La langue, véritable coupable
Or, la réalité est que, dans 90% des cas, les relents buccaux proviennent bel et bien de la bouche et que les principaux coupables sont installés sur le dos de la langue, comme l’a montré Mel Rosenberg, de l’Université de Tel-Aviv. «C’est un endroit qui est peu nettoyé par la salive et les bactéries peuvent aisément se nicher dans ses innombrables replis», explique le microbiologiste. Et ces bactéries s’en mettent plein la panse puisque, sur le dos de la langue, on ne va pas trouver les seuls reliefs de repas mais aussi les sécrétions qui dégoulinent des cavités nasales. Un réservoir d’aliments inépuisable que les micro-organismes transforment par exemple en hydrogène sulfuré (odeur d’œuf pourri). Ou en acide d’isovalériane, qui rappelle la puanteur des pieds. Ou même en cadavérine, autrement dit l’odeur de charogne. «Rien d’étonnant, par conséquent, que la respiration humaine puisse parfois disconvenir au nez d’un interlocuteur», commente Mel Rosenberg.
Au regard de cette indésirable marée de bactéries, il semble évident de soigner l’halitose avec des antibiotiques. Mais ces derniers n’évacuent que pour un temps limité la couche installée sur la langue et, pire, ils tuent les bactéries, adversaires naturelles des champignons, avec pour conséquence que la langue sera dès lors recouverte d’une épaisse champignonnière. «Et là, ça devient vraiment sérieux», prévient Mel Rosenberg. Il vaut mieux stabiliser le milieu buccal en le ravitaillant en cultures probiotiques. Car il est désormais scientifiquement établi qu’une telle approche fonctionne et que les bactéries probiotiques savent évincer leurs consœurs puantes. Mais on n’a pas encore élucidé le moyen de les mobiliser et si, par exemple, il suffit d’avaler quelques gobelets de yaourt nature chaque jour.
Les remèdes
Le traitement à l’aide d’eaux aromatiques ne change pas grand-chose et les huiles essentielles – telle l’huile de menthe, très courue – sont très surestimées. L’intervention contre l’haleine chargée est promise à un plus grand succès quand, outre les dents, on frotte aussi le dos de la langue avec la brosse, comme cela se pratique depuis des siècles en Extrême-Orient. Des études cliniques corroborent les effets de cette méthode traditionnelle, car une bonne partie de la couche de bactéries est éliminée dès le premier passage. Un traitement par jour pendant une à deux minutes suffit. (Bien sûr, la brosse ne doit pas être trop dure pour éviter des blessures à la langue.)

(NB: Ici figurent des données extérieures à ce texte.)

(* ===== verification/RenameO3Props.v ===== *)
(** Register renaming is sound in every reachable engine state: registers are
    conserved, the rename map is what the in-flight instructions say, a
    checkpoint restores exactly what a rebuild would, and the rename stage never
    stops half-way through an instruction. *)
From S2P Require Import Prelude Ring Common Rob RobSpec RobProps StoreBuffer StoreBufferSpec LoadQueue Rename RenameO3 RenameInv.

Local Open Scope Z_scope.

(** ** Checkpoint table *)

Lemma ct_allocate_loop_spec c slots i slots' r :
  ct_allocate_loop c slots i = (slots', r) ->
  match r with
  | Some id => exists j, slots !! j = Some None /\ slots' = <[j := Some c]> slots /\ id = u8 (Z.of_nat (i + j))
  | None => slots' = slots /\ Forall (fun s => s <> None) slots
  end.
Proof.
  revert i slots' r. induction slots as [|[c'|] slots IH]; intros i slots' r; simpl.
  - intros [= <- <-]. split; [done|constructor].
  - destruct (ct_allocate_loop c slots (S i)) as [s r'] eqn:E. intros [= <- <-]. apply IH in E.
    destruct r' as [id|].
    + destruct E as (j & Hj & -> & ->). exists (S j). split_and!; [done..|]. do 2 f_equal. lia.
    + destruct E as [-> E]. split; [done|]. by constructor.
  - intros [= <- <-]. exists 0%nat. split_and!; [done..|]. do 2 f_equal. lia.
Qed.

Lemma ct_find_by_tag_spec t tag :
  match ct_find_by_tag t tag with
  | Some c => exists i, ct_slots t !! i = Some (Some c) /\ ck_branch_tag c = tag
  | None => forall i c, ct_slots t !! i = Some (Some c) -> ck_branch_tag c <> tag
  end.
Proof.
  unfold ct_find_by_tag. destruct (list_find _ _) as [[k c]|] eqn:E; simpl.
  - apply list_find_Some in E as (Hk & Ht & _). apply list_elem_of_lookup_2 in Hk.
    apply list_elem_of_omap in Hk as (x & Hx & Hxc). unfold id in Hxc. subst x.
    apply list_elem_of_lookup in Hx as [i Hi]. eauto.
  - apply list_find_None in E. rewrite Forall_forall in E. intros i c Hi. apply E.
    apply list_elem_of_omap. exists (Some c). split; [by eapply list_elem_of_lookup_2|done].
Qed.

Fixpoint occupied (slots : list (option Checkpoint)) : nat :=
  match slots with [] => 0 | Some _ :: l => S (occupied l) | None :: l => occupied l end.
Definition ct_wf (t : CheckpointTable) : Prop := ct_count t = occupied (ct_slots t).

Definition keep_slot (keep : Z) (s : option Checkpoint) : option Checkpoint :=
  match s with
  | Some c => if is_newer_than (ck_branch_tag c) keep then None else Some c
  | None => None
  end.

Lemma ct_flush_loop_slots keep slots count :
  (ct_flush_loop keep slots count).1 = keep_slot keep <$> slots.
Proof.
  revert count. induction slots as [|s slots IH]; intros count; [done|]. simpl.
  specialize (IH (if match s with Some ckpt => is_newer_than (ck_branch_tag ckpt) keep | None => false end
                  then (count - 1)%nat else count)).
  destruct (ct_flush_loop keep slots _) as [sl m]. simpl in *. subst sl.
  destruct s as [c|]; [|done]. simpl. by destruct (is_newer_than _ _).
Qed.

Lemma ct_flush_loop_count keep slots count :
  (occupied slots <= count)%nat ->
  ((ct_flush_loop keep slots count).2 + occupied slots = count + occupied (keep_slot keep <$> slots))%nat.
Proof.
  revert count. induction slots as [|[c|] slots IH]; intros count; [done|..]; rewrite fmap_cons;
    cbn [ct_flush_loop occupied keep_slot]; intros Hle.
  - destruct (is_newer_than (ck_branch_tag c) keep); cbn [occupied].
    + specialize (IH (count - 1)%nat). destruct (ct_flush_loop _ _ _). cbn [snd] in *. lia.
    + specialize (IH count). destruct (ct_flush_loop _ _ _). cbn [snd] in *. lia.
  - specialize (IH count Hle). by destruct (ct_flush_loop _ _ _).
Qed.

Lemma occupied_insert slots i s s' :
  slots !! i = Some s ->
  (occupied (<[i := s']> slots) + match s with Some _ => 1 | None => 0 end =
   occupied slots + match s' with Some _ => 1 | None => 0 end)%nat.
Proof.
  revert i. induction slots as [|x slots IH]; intros [|i] Hi; [done..| |].
  - injection Hi as ->. simpl. destruct s, s'; lia.
  - specialize (IH i Hi). simpl. destruct x; lia.
Qed.

Lemma occupied_le slots : (occupied slots <= length slots)%nat.
Proof. induction slots as [|[c|] slots IH]; simpl; lia. Qed.

Lemma occupied_full slots : Forall (fun s => s <> None) slots -> occupied slots = length slots.
Proof. induction 1 as [|[c|] slots Hs _ IH]; simpl; [done|lia|done]. Qed.

Lemma ct_allocate_wf ct tag m : ct_wf ct -> ct_wf (ct_allocate ct tag m).1.
Proof.
  unfold ct_wf, ct_allocate. destruct (ct_allocate_loop _ _ _) as [slots r] eqn:E.
  apply ct_allocate_loop_spec in E. destruct r as [id|]; simpl; [|by destruct E as [-> _]].
  destruct E as (j & Hj & -> & _). pose proof (occupied_insert _ _ _
    (Some {| ck_branch_tag := tag; ck_rename_map := m |}) Hj). simpl in *. lia.
Qed.

(** A table that is not full has a slot to give. *)
Lemma ct_allocate_some ct tag m :
  ct_wf ct -> ct_is_full ct = false -> exists id, (ct_allocate ct tag m).2 = Some id.
Proof.
  unfold ct_wf, ct_is_full, ct_allocate. intros Hw Hf. destruct (ct_allocate_loop _ _ _) as [slots r] eqn:E.
  apply ct_allocate_loop_spec in E. destruct r as [id|]; simpl; [eauto|].
  destruct E as [_ E]. apply occupied_full in E. to_prop. lia.
Qed.

Lemma ct_free_wf ct i : ct_wf ct -> ct_wf (ct_free ct i).
Proof.
  unfold ct_wf, ct_free. destruct (ct_slots ct !! Z.to_nat i) as [[c|]|] eqn:E; [|done..].
  pose proof (occupied_insert _ _ _ None E). simpl in *. lia.
Qed.

Lemma ct_flush_after_wf ct keep : ct_wf ct -> ct_wf (ct_flush_after ct keep).
Proof.
  unfold ct_wf, ct_flush_after. intros Hw.
  pose proof (ct_flush_loop_count keep (ct_slots ct) (ct_count ct) ltac:(lia)) as Hc.
  pose proof (ct_flush_loop_slots keep (ct_slots ct) (ct_count ct)) as Hs.
  destruct (ct_flush_loop _ _ _). simpl in *. subst. lia.
Qed.

Lemma ct_flush_all_wf ct : ct_wf (ct_flush_all ct).
Proof. unfold ct_wf, ct_flush_all. simpl. induction (ct_slots ct) as [|s l IH]; [done|exact IH]. Qed.

Lemma occupied_replicate n : 0%nat = occupied (replicate n None).
Proof. induction n as [|n IH]; [done|exact IH]. Qed.

(** ** Views under edits *)

Definition view_keeps (edit : RobEntry -> RobEntry) : Prop := forall e, view (edit e) = view e.

Lemma view_modify_tag tag edit l : view_keeps edit -> view <$> modify_tag tag edit l = view <$> l.
Proof.
  intros He. unfold modify_tag. rewrite <-list_fmap_compose. apply list_fmap_ext.
  intros _ e _. simpl. destruct (_ =? _); [apply He|done].
Qed.

(** Every edit the pipeline makes between rename and commit, except the
    checkpoint id the rename stage itself records. *)
Definition op_keeps_view (op : rob_op) : bool :=
  match op with
  | OpAllocate _ _ _ _ _ _ _ _ | OpSetCheckpointId _ _ | OpCommitHead | OpFlushAll | OpFlushAfter _ => false
  | _ => true
  end.

Lemma q_exec_view q op :
  op_keeps_view op = true -> view <$> q_entries (q_exec q op).1 = view <$> q_entries q.
Proof.
  intros Hk. destruct (op_edit op) as [[tag edit]|] eqn:Eop.
  - assert (view_keeps edit) as He.
    { destruct op; simpl in Eop; try done; injection Eop as <- <-; intros e; try done.
      - unfold edit_complete. by case_decide.
      - unfold edit_csr_applied. by destruct (re_csr_update e). }
    destruct op; simpl in Eop; try done; injection Eop as <- <-; simpl; by rewrite view_modify_tag.
  - destruct op; try done. simpl. rewrite <-list_fmap_compose. apply list_fmap_ext.
    intros _ e _. simpl. by destruct (is_older_than _ _).
Qed.

(** ** The engine invariant *)

Definition o3_views (s : O3Engine) : list RenView := view <$> rob_queue (o3_rob s).

(** [ren_state] is the invariant on the parts of the engine renaming uses. *)
Record ren_state (rob : Rob) (fl : FreeList) (committed current : RenameMap) (ct : CheckpointTable)
    (ss : list Z) (n : Z) : Prop := {
  rs_rob : rob_inv rob ss n;
  rs_ren : ren_inv (fl_capacity fl) committed current (fl_queue fl) (view <$> rob_queue rob) (ct_slots ct);
  rs_ids : (length (ct_slots ct) <= 256)%nat;
  rs_ct : ct_wf ct
}.
Definition o3_inv (s : O3Engine) : list Z -> Z -> Prop :=
  ren_state (o3_rob s) (o3_free_list s) (o3_committed_rename_map s) (o3_rename_map s) (o3_checkpoints s).

Lemma fl_reclaim_capacity fl p : fl_capacity (fl_reclaim fl p) = fl_capacity fl.
Proof. unfold fl_reclaim. by case_match. Qed.

Lemma o3_reclaim_all_spec fl es :
  fl_queue (o3_reclaim_all fl es) = fl_queue fl ++ inflight_regs (view <$> es) /\
  fl_capacity (o3_reclaim_all fl es) = fl_capacity fl.
Proof.
  unfold o3_reclaim_all, inflight_regs. revert fl. induction es as [|e es IH]; intros fl; simpl.
  - by rewrite app_nil_r.
  - destruct (IH (fl_reclaim fl (re_phys_dst e))) as [-> ->]. rewrite fl_reclaim_capacity. split; [|done].
    rewrite filter_cons. unfold fl_reclaim. destruct (Z.eqb_spec (re_phys_dst e) 0) as [E|E]; simpl.
    + by rewrite decide_False by (intros H; by apply H).
    + rewrite decide_True by done. by rewrite <-app_assoc.
Qed.

(** *** Initial state *)

Record cfg_ok (config : O3Config) : Prop := {
  co_rob : (0 < cfg_rob_size config)%nat;
  co_sb : (0 < cfg_store_buffer_size config)%nat;
  co_lq : (0 < cfg_load_queue_size config)%nat;
  co_regs : 64 <= Z.of_nat (cfg_prf_gpr_size config + cfg_prf_fpr_size config) <= 65536;
  co_ckpt : (cfg_checkpoint_count config <= 256)%nat
}.

Lemma u16_seq a n :
  Z.of_nat (a + n) <= 65536 ->
  (fun i => u16 (Z.of_nat i)) <$> seq a n = seqZ (Z.of_nat a) (Z.of_nat n).
Proof.
  intros H. apply list_eq. intros i. rewrite list_lookup_fmap. destruct (decide (i < n)%nat) as [Hi|Hi].
  - rewrite lookup_seq_lt, lookup_seqZ_lt by lia. simpl.
    f_equal. unfold wrap. rewrite Z.mod_small by lia. lia.
  - rewrite lookup_ge_None_2 by (rewrite length_seq; lia). symmetry. apply lookup_ge_None_2.
    rewrite length_seqZ. lia.
Qed.

Lemma o3_new_inv config : cfg_ok config -> o3_inv (o3_new config) [] 0.
Proof.
  intros [Hr Hs Hl Hp Hc]. constructor.
  - by apply rob_new_inv.
  - constructor.
    + done.
    + constructor.
    + done.
    + done.
    + set (total := (cfg_prf_gpr_size config + cfg_prf_fpr_size config)%nat) in *.
      change (seqZ 1 63 ++ [] ++ ((fun i => u16 (Z.of_nat i)) <$> seq 64 (total - 64)) ≡ₚ seqZ 1 (Z.of_nat total - 1)).
      rewrite u16_seq by lia. replace (Z.of_nat total - 1) with (63 + Z.of_nat (total - 64)) by lia.
      rewrite seqZ_app by lia. done.
    + intros i c Hi. apply lookup_replicate in Hi as [? _]. done.
  - simpl. by rewrite length_replicate.
  - apply occupied_replicate.
Qed.

(** *** Rename *)

Record id_ok (id : IdExEntry) : Prop := {
  io_ctrl : ctrl_ok (id_ctrl id);
  io_rd : 0 <= id_rd id < 32
}.

Lemma rob_allocate_some r pc inst sz rd fp ctrl pd opd t :
  (rob_allocate r pc inst sz rd fp ctrl pd opd).2 = Some t -> rob_is_full r = false /\ t = rob_next_tag r.
Proof. unfold rob_allocate. destruct (rob_is_full r); [done|]. by intros [= <-]. Qed.

Lemma alloc_inv rob fl fl' committed map ct ss n id rd_phys old :
  ren_state rob fl committed map ct ss n -> id_ok id ->
  Forall (fun s => n + 1 - s < TAG_SPAN) ss -> rob_is_full rob = false ->
  fl_capacity fl' = fl_capacity fl ->
  (if needs_dst (id_ctrl id) (id_rd id)
   then fl_queue fl = rd_phys :: fl_queue fl' /\ old = rm_get map (id_rd id) (fp_reg_write (id_ctrl id))
   else fl_queue fl = fl_queue fl' /\ rd_phys = 0) ->
  let e := rob_new_entry (rob_next_tag rob) (id_pc id) (id_inst id) (id_inst_size id) (id_rd id)
             (fp_reg_write (id_ctrl id)) (id_ctrl id) rd_phys old in
  let rob' := (rob_allocate rob (id_pc id) (id_inst id) (id_inst_size id) (id_rd id)
             (fp_reg_write (id_ctrl id)) (id_ctrl id) rd_phys old).1 in
  ren_state rob' fl' committed
    (if needs_dst (id_ctrl id) (id_rd id) then rm_set map (id_rd id) (fp_reg_write (id_ctrl id)) rd_phys else map)
    ct (ss ++ [n]) (n + 1) /\
  rob_queue rob' = rob_queue rob ++ [e].
Proof.
  intros [Hrob Hren Hids Hwf] [Hc Hrd] Hsp Hfull Hcap Hd e rob'.
  destruct (rob_allocate_refines rob ss n (id_pc id) (id_inst id) (id_inst_size id) (id_rd id)
    (fp_reg_write (id_ctrl id)) (id_ctrl id) rd_phys old Hrob Hsp Hfull) as (Hrob' & Hq & _).
  split; [|exact Hq]. constructor; [exact Hrob'| |exact Hids|exact Hwf].
  fold rob' in Hq. rewrite Hcap. rewrite Hq, fmap_app.
  apply (ren_allocate Hren (view e)).
  - constructor; [exact Hc|exact Hrd|]. unfold v_needs. simpl. destruct (needs_dst _ _); [|by destruct Hd as [_ ->]].
    destruct Hd as [Hfl _]. symmetry. apply negb_true_iff, Z.eqb_neq.
    apply (rn_nonzero Hren). rewrite !elem_of_app. right. right. rewrite Hfl. by left.
  - unfold v_needs. simpl. destruct (needs_dst _ _); apply Hd.
Qed.

Lemma ckpt_inv rob fl committed map ct ct' ss n q e id :
  ren_state rob fl committed map ct ss n -> rob_queue rob = q ++ [e] -> re_checkpoint_id e = None ->
  ct_allocate ct (re_tag e) map = (ct', Some id) ->
  ren_state (rob_set_checkpoint_id rob (re_tag e) id) fl committed map ct' ss n.
Proof.
  intros [Hrob Hren Hids Hwf] Hq He Hct.
  pose proof (ct_allocate_wf ct (re_tag e) map Hwf) as Hwf'. rewrite Hct in Hwf'.
  assert (edit_ok (edit_checkpoint_id id)) as Hed by done.
  destruct (rob_modify_refines rob ss n (re_tag e) (edit_checkpoint_id id) Hrob Hed) as [Hrob' Ha].
  apply (f_equal q_entries) in Ha. simpl in Ha.
  unfold ct_allocate in Hct. destruct (ct_allocate_loop _ _ _) as [slots r] eqn:El.
  apply ct_allocate_loop_spec in El. destruct r as [id'|]; [|done].
  injection Hct as <- ->. destruct El as (j & Hj & -> & ->). simpl in *.
  assert (u8 (Z.of_nat j) = Z.of_nat j) as Hu.
  { unfold wrap. apply Z.mod_small. pose proof (lookup_lt_Some _ _ _ Hj). lia. }
  rewrite Hu in *. constructor; [exact Hrob'| |simpl; by rewrite length_insert|exact Hwf'].
  change (rob_queue (rob_set_checkpoint_id rob (re_tag e) (Z.of_nat j)))
    with (rob_queue (rob_modify rob (re_tag e) (edit_checkpoint_id (Z.of_nat j)))).
  rewrite Ha. rewrite (modify_tag_present (re_tag e) _ _ (length q) e); [| |by rewrite Hq, lookup_app_r, Nat.sub_diag|done].
  2: { eapply rob_tags_NoDup. exact Hrob. }
  rewrite Hq, insert_app_r_alt, Nat.sub_diag, fmap_app by done.
  rewrite Hq, fmap_app in Hren.
  exact (ren_checkpoint Hren (view <$> q) (view e) j
    {| ck_branch_tag := re_tag e; ck_rename_map := map |} eq_refl Hj eq_refl eq_refl He).
Qed.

On a constaté des effets analogues avec le thé vert, dont l’avantage est que l’on peut l’intégrer sans dommage à son régime alimentaire quotidien.
Ceux qui souhaiteraient obtenir un nettoyage particulièrement soigné du dos de la langue peuvent en revanche se procurer en pharmacie des racloirs spéciaux. Leur conception simple consiste en une bande souple de plastique aromatisé, formée en arc de cercle, que l’on tire sur la langue en avant et en arrière. Par ailleurs, il vaut aussi la peine de prendre un solide petit-déjeuner, car cela nettoie le dos de la langue et augmente le flux de salive. En outre, il faut s’habituer à respirer par le nez afin que la bouche ne s’assèche pas et reste rincée de salive.
Enfin, il s’agit de toujours se rappeler que l’haleine chargée n’est qu’une des multiples odeurs que nous exhalons. Si, après un repas généreusement garni d’ail, vous vous rincez la bouche avec un coûteux collutoire, on pourra néanmoins vous suivre à la trace. Car les sulfures de la gousse d’ail traverseront allègrement votre peau et vos poumons pour s’en aller chatouiller les narines de votre prochain.